Your instructions
Without leaving anything out, print every line of the data.

Data to process

(** * Auratyme scheduler core: a shallow embedding and its checked properties

    The development follows the Python sources module by module:
    - [TimeUtils]        : [scheduler-core/src/utils/time_utils.py]
    - [ConstraintSolver] : [scheduler-core/src/core/constraint_solver.py]
    - [Sleep]            : [scheduler-core/src/core/sleep.py]
    - [ChronotypeM]      : [scheduler-core/src/core/chronotype.py]
    - [Orchestrator]     : [src/core/scheduler.py]

    Conventions.  Python [int] is [Z].  Python [float] is idealised as an
    exact rational [Q]; every concrete value used in an example below is
    also traced with IEEE doubles in the accompanying comments where the
    difference could matter.  Python [str] is a list of characters
    ([pystr]); only ASCII text is modelled.  A value that may be [None] is
    an [option].  Code that may raise is written in the [outcome] monad. *)

From Stdlib Require Import ZArith QArith Qround Qabs List Ascii String Bool Lia Lqa.
Import ListNotations.

Local Open Scope Z_scope.

(* ------------------------------------------------------------------ *)
(** * Python prelude *)
(* ------------------------------------------------------------------ *)

Module Py.

Definition pystr := list ascii.

Definition str (s : string) : pystr := list_ascii_of_string s.

(** Exceptions are identified by class; the message is kept for warnings. *)
Inductive exn_class : Type :=
| ValueError | TypeError | OverflowError | OtherError.
Lemma strategies_by_design_witness :
  (slot_ready table_prio_5_3 0 = true ->
     (exists r, os_Scheduler_Even 7 table_prio_5_3 1 = Ok r
                /\ slot_ready table_prio_5_3 r = true)
     /\ (exists r, os_Scheduler_Random 4711 table_prio_5_3 1 = Ok r
                   /\ slot_ready table_prio_5_3 r = true)
     /\ (exists r, os_Scheduler_RunToCompletion 7 table_prio_5_3 1 = Ok r
                   /\ slot_ready table_prio_5_3 r = true)
     /\ (exists r si', os_Scheduler_InactiveAging table_prio_5_3 1
                         (mkSchedulingInformation 3 no_ages)
                       = Ok (r, si')
                       /\ slot_ready table_prio_5_3 r = true)
     /\ (exists r si', os_Scheduler_RoundRobin table_prio_5_3 1
                         (mkSchedulingInformation 3 no_ages)
                       = Ok (r, si')
                       /\ (slot_ready table_prio_5_3 1 = true ->
                           timeSlice (mkSchedulingInformation 3 no_ages) > 0
                           -> r = 1)
                       /\ ((forall j, slot_ready table_prio_5_3 j = true ->
                                      j = 0)
                           -> r = 0)))
  /\ ((forall j, slot_ready table_prio_5_3 j = false) ->
      exists si', os_Scheduler_InactiveAging table_prio_5_3 1
                    (mkSchedulingInformation 3 no_ages)
                  = Ok (0, si')).
Proof.
  apply (strategies_by_design table_prio_5_3 7 4711 1
           (mkSchedulingInformation 3 no_ages));
    try reflexivity; try (unfold MAX_NUMBER_OF_PROCESSES; lia).
Defined.

(** ** The further theorems at concrete inputs *)

Lemma example_stacks_in_memory : stacks_in_memory.
Proof.
  intros pid Hpid. unfold MAX_NUMBER_OF_PROCESSES in Hpid. cbn. lia.
Qed.

Lemma example_frames_apart : frames_apart.
Proof.
  intros i j Hi Hj Hij. unfold MAX_NUMBER_OF_PROCESSES in *. cbn. lia.
Qed.

Lemma power_on_well_formed : well_formed power_on.
Proof. unfold well_formed. split_and!; try reflexivity; cbn; lia. Qed.

Lemma power_on_programs (program : Z) :
  program ∈ started_from (autostart_head power_on) -> program ≠ 0.
Proof. intros Hin. apply list_elem_of_In in Hin. vm_compute in Hin. lia. Qed.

Answer to the problem
(** * Auratyme scheduler core: a shallow embedding and its checked properties

    The development follows the Python sources module by module:
    - [TimeUtils]        : [scheduler-core/src/utils/time_utils.py]
    - [ConstraintSolver] : [scheduler-core/src/core/constraint_solver.py]
    - [Sleep]            : [scheduler-core/src/core/sleep.py]
    - [ChronotypeM]      : [scheduler-core/src/core/chronotype.py]
    - [Orchestrator]     : [src/core/scheduler.py]

    Conventions.  Python [int] is [Z].  Python [float] is idealised as an
    exact rational [Q]; every concrete value used in an example below is
    also traced with IEEE doubles in the accompanying comments where the
    difference could matter.  Python [str] is a list of characters
    ([pystr]); only ASCII text is modelled.  A value that may be [None] is
    an [option].  Code that may raise is written in the [outcome] monad. *)

From Stdlib Require Import ZArith QArith Qround Qabs List Ascii String Bool Lia Lqa.
Import ListNotations.

Local Open Scope Z_scope.

(* ------------------------------------------------------------------ *)
(** * Python prelude *)
(* ------------------------------------------------------------------ *)

Module Py.

Definition pystr := list ascii.

Definition str (s : string) : pystr := list_ascii_of_string s.

(** Exceptions are identified by class; the message is kept for warnings. *)
Inductive exn_class : Type :=
| ValueError | TypeError | OverflowError | OtherError.
Lemma strategies_by_design_witness :
  (slot_ready table_prio_5_3 0 = true ->
     (exists r, os_Scheduler_Even 7 table_prio_5_3 1 = Ok r
                /\ slot_ready table_prio_5_3 r = true)
     /\ (exists r, os_Scheduler_Random 4711 table_prio_5_3 1 = Ok r
                   /\ slot_ready table_prio_5_3 r = true)
     /\ (exists r, os_Scheduler_RunToCompletion 7 table_prio_5_3 1 = Ok r
                   /\ slot_ready table_prio_5_3 r = true)
     /\ (exists r si', os_Scheduler_InactiveAging table_prio_5_3 1
                         (mkSchedulingInformation 3 no_ages)
                       = Ok (r, si')
                       /\ slot_ready table_prio_5_3 r = true)
     /\ (exists r si', os_Scheduler_RoundRobin table_prio_5_3 1
                         (mkSchedulingInformation 3 no_ages)
                       = Ok (r, si')
                       /\ (slot_ready table_prio_5_3 1 = true ->
                           timeSlice (mkSchedulingInformation 3 no_ages) > 0
                           -> r = 1)
                       /\ ((forall j, slot_ready table_prio_5_3 j = true ->
                                      j = 0)
                           -> r = 0)))
  /\ ((forall j, slot_ready table_prio_5_3 j = false) ->
      exists si', os_Scheduler_InactiveAging table_prio_5_3 1
                    (mkSchedulingInformation 3 no_ages)
                  = Ok (0, si')).
Proof.
  apply (strategies_by_design table_prio_5_3 7 4711 1
           (mkSchedulingInformation 3 no_ages));
    try reflexivity; try (unfold MAX_NUMBER_OF_PROCESSES; lia).
Defined.

(** ** The further theorems at concrete inputs *)

Lemma example_stacks_in_memory : stacks_in_memory.
Proof.
  intros pid Hpid. unfold MAX_NUMBER_OF_PROCESSES in Hpid. cbn. lia.
Qed.

Lemma example_frames_apart : frames_apart.
Proof.
  intros i j Hi Hj Hij. unfold MAX_NUMBER_OF_PROCESSES in *. cbn. lia.
Qed.

Lemma power_on_well_formed : well_formed power_on.
Proof. unfold well_formed. split_and!; try reflexivity; cbn; lia. Qed.

Lemma power_on_programs (program : Z) :
  program ∈ started_from (autostart_head power_on) -> program ≠ 0.
Proof. intros Hin. apply list_elem_of_In in Hin. vm_compute in Hin. lia. Qed.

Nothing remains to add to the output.